(* ===== verification/BenchClients.v ===== *)
(** The clients of a benchmark as goroutines: their loop one access to the shared state at
    a time, with the unsynchronised [append] to the histogram of the report, the error
    group they run in, and [runBenchmark] on top. *)
From S2P Require Import Prelude GoRuntime Slices Types Messages Float64 Benchmark.

(** * The shared state *)

(** A backing array: how many elements it has room for, and those written so far. *)
Record backing := MkBacking { bk_cap : nat; bk_data : list Z }.

(** The header of the slice in the field [LatencyHistogram]: its array, its length. *)
Record slice_header := MkHeader { sh_array : nat; sh_len : nat }.

(** Where a client's goroutine stands: in [AcquireClient]; at the test of the loop and its
    [select]; in the [Write] and [Read] of a message; before the three parts of the
    [append], with the sample and the header it loaded or built; at a [return] of an
    error; returned. *)
Inductive client_pc :=
  | AtAcquire (r : reply (option error))
  | AtSelect
  | AtMessage
  | AtLoad (x : Z)
  | AtAppend (x : Z) (h : slice_header)
  | AtStore (h : slice_header)
  | AtReturn (e : error)
  | Returned (r : option error).

(** A client: what the network does to its messages, the variable [j], where it stands. *)
Record client := MkClient { cl_ios : list io; cl_j : nat; cl_pc : client_pc }.

Definition at_pc (p : client_pc) (c : client) : client := MkClient (cl_ios c) (cl_j c) p.
Definition next_message (c : client) : client := MkClient (cl_ios c) (S (cl_j c)) AtSelect.

(** The counters, the arrays, the field of the report, why the context is done, the first
    error of the group, the clients. *)
Record group := MkGroup {
  g_success : Z;
  g_failed : Z;
  g_arrays : list backing;
  g_hist : slice_header;
  g_ctx : option error;
  g_err : option error;
  g_clients : list client;
}.

Definition set_client (k : nat) (c : client) (g : group) : group :=
  MkGroup (g_success g) (g_failed g) (g_arrays g) (g_hist g) (g_ctx g) (g_err g)
    (<[k := c]> (g_clients g)).

(** [atomic.AddInt64] to the counters. *)
Definition add_success (g : group) : group :=
  MkGroup (i64 (g_success g + 1)) (g_failed g) (g_arrays g) (g_hist g) (g_ctx g) (g_err g)
    (g_clients g).
Definition add_failed (g : group) : group :=
  MkGroup (g_success g) (i64 (g_failed g + 1)) (g_arrays g) (g_hist g) (g_ctx g) (g_err g)
    (g_clients g).

Definition set_arrays (bs : list backing) (g : group) : group :=
  MkGroup (g_success g) (g_failed g) bs (g_hist g) (g_ctx g) (g_err g) (g_clients g).
Definition store_hist (h : slice_header) (g : group) : group :=
  MkGroup (g_success g) (g_failed g) (g_arrays g) h (g_ctx g) (g_err g) (g_clients g).

(** The context becomes done, for the first reason there is. *)
Definition cancel_ctx (e : error) (g : group) : group :=
  MkGroup (g_success g) (g_failed g) (g_arrays g) (g_hist g)
    (match g_ctx g with None => Some e | r => r end) (g_err g) (g_clients g).

(** The error group keeps the first error and cancels its context. *)
Definition group_error (e : error) (g : group) : group :=
  match g_err g with
  | Some _ => g
  | None =>
      cancel_ctx (External "context" "Canceled")
        (MkGroup (g_success g) (g_failed g) (g_arrays g) (g_hist g) (g_ctx g) (Some e)
           (g_clients g))
  end.

(** The elements a header stands for. *)
Definition elements (bs : list backing) (h : slice_header) : list Z :=
  match bs !! sh_array h with Some b => take (sh_len h) (bk_data b) | None => [] end.
Definition histogram (g : group) : list Z := elements (g_arrays g) (g_hist g).

(** * Steps *)

Section clients.
(** A message, by what the network does to it, and the sampling: every how many messages
    the latency is sampled. *)
Context (message : io → message_result) (sampling : Z).

(** [j%latencySampling == 0] *)
Definition sampled (j : nat) : bool := bool_decide (Z.rem (Z.of_nat j) sampling = 0)%Z.

(** [append(hist, x)] on a header: in place while there is room, otherwise to a new array
    with room for [extra] more elements. *)
Definition append_to (extra : nat) (x : Z) (h : slice_header) (bs : list backing)
    : option (list backing * slice_header) :=
  match bs !! sh_array h with
  | None => None
  | Some b =>
      Some (if decide (sh_len h < bk_cap b)
            then (<[sh_array h := MkBacking (bk_cap b)
                      (take (sh_len h) (bk_data b) ++ x :: drop (S (sh_len h)) (bk_data b))]> bs,
                  MkHeader (sh_array h) (S (sh_len h)))
            else (bs ++ [MkBacking (S (sh_len h) + extra)
                           (take (sh_len h) (bk_data b) ++ [x])],
                  MkHeader (length bs) (S (sh_len h))))
  end.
====
*WHAT TO DO:* Would you output every entry exactly as it was written?

*ANSWER SPACE:*
(* ===== verification/BenchClients.v ===== *)
(** The clients of a benchmark as goroutines: their loop one access to the shared state at
    a time, with the unsynchronised [append] to the histogram of the report, the error
    group they run in, and [runBenchmark] on top. *)
From S2P Require Import Prelude GoRuntime Slices Types Messages Float64 Benchmark.

(** * The shared state *)

(** A backing array: how many elements it has room for, and those written so far. *)
Record backing := MkBacking { bk_cap : nat; bk_data : list Z }.

(** The header of the slice in the field [LatencyHistogram]: its array, its length. *)
Record slice_header := MkHeader { sh_array : nat; sh_len : nat }.

(** Where a client's goroutine stands: in [AcquireClient]; at the test of the loop and its
    [select]; in the [Write] and [Read] of a message; before the three parts of the
    [append], with the sample and the header it loaded or built; at a [return] of an
    error; returned. *)
Inductive client_pc :=
  | AtAcquire (r : reply (option error))
  | AtSelect
  | AtMessage
  | AtLoad (x : Z)
  | AtAppend (x : Z) (h : slice_header)
  | AtStore (h : slice_header)
  | AtReturn (e : error)
  | Returned (r : option error).

(** A client: what the network does to its messages, the variable [j], where it stands. *)
Record client := MkClient { cl_ios : list io; cl_j : nat; cl_pc : client_pc }.

Definition at_pc (p : client_pc) (c : client) : client := MkClient (cl_ios c) (cl_j c) p.
Definition next_message (c : client) : client := MkClient (cl_ios c) (S (cl_j c)) AtSelect.

(** The counters, the arrays, the field of the report, why the context is done, the first
    error of the group, the clients. *)
Record group := MkGroup {
  g_success : Z;
  g_failed : Z;
  g_arrays : list backing;
  g_hist : slice_header;
  g_ctx : option error;
  g_err : option error;
  g_clients : list client;
}.

Definition set_client (k : nat) (c : client) (g : group) : group :=
  MkGroup (g_success g) (g_failed g) (g_arrays g) (g_hist g) (g_ctx g) (g_err g)
    (<[k := c]> (g_clients g)).

(** [atomic.AddInt64] to the counters. *)
Definition add_success (g : group) : group :=
  MkGroup (i64 (g_success g + 1)) (g_failed g) (g_arrays g) (g_hist g) (g_ctx g) (g_err g)
    (g_clients g).
Definition add_failed (g : group) : group :=
  MkGroup (g_success g) (i64 (g_failed g + 1)) (g_arrays g) (g_hist g) (g_ctx g) (g_err g)
    (g_clients g).

Definition set_arrays (bs : list backing) (g : group) : group :=
  MkGroup (g_success g) (g_failed g) bs (g_hist g) (g_ctx g) (g_err g) (g_clients g).
Definition store_hist (h : slice_header) (g : group) : group :=
  MkGroup (g_success g) (g_failed g) (g_arrays g) h (g_ctx g) (g_err g) (g_clients g).

(** The context becomes done, for the first reason there is. *)
Definition cancel_ctx (e : error) (g : group) : group :=
  MkGroup (g_success g) (g_failed g) (g_arrays g) (g_hist g)
    (match g_ctx g with None => Some e | r => r end) (g_err g) (g_clients g).

(** The error group keeps the first error and cancels its context. *)
Definition group_error (e : error) (g : group) : group :=
  match g_err g with
  | Some _ => g
  | None =>
      cancel_ctx (External "context" "Canceled")
        (MkGroup (g_success g) (g_failed g) (g_arrays g) (g_hist g) (g_ctx g) (Some e)
           (g_clients g))
  end.

(** The elements a header stands for. *)
Definition elements (bs : list backing) (h : slice_header) : list Z :=
  match bs !! sh_array h with Some b => take (sh_len h) (bk_data b) | None => [] end.
Definition histogram (g : group) : list Z := elements (g_arrays g) (g_hist g).

(** * Steps *)

Section clients.
(** A message, by what the network does to it, and the sampling: every how many messages
    the latency is sampled. *)
Context (message : io → message_result) (sampling : Z).

(** [j%latencySampling == 0] *)
Definition sampled (j : nat) : bool := bool_decide (Z.rem (Z.of_nat j) sampling = 0)%Z.

(** [append(hist, x)] on a header: in place while there is room, otherwise to a new array
    with room for [extra] more elements. *)
Definition append_to (extra : nat) (x : Z) (h : slice_header) (bs : list backing)
    : option (list backing * slice_header) :=
  match bs !! sh_array h with
  | None => None
  | Some b =>
      Some (if decide (sh_len h < bk_cap b)
            then (<[sh_array h := MkBacking (bk_cap b)
                      (take (sh_len h) (bk_data b) ++ x :: drop (S (sh_len h)) (bk_data b))]> bs,
                  MkHeader (sh_array h) (S (sh_len h)))
            else (bs ++ [MkBacking (S (sh_len h) + extra)
                           (take (sh_len h) (bk_data b) ++ [x])],
                  MkHeader (length bs) (S (sh_len h))))
  end.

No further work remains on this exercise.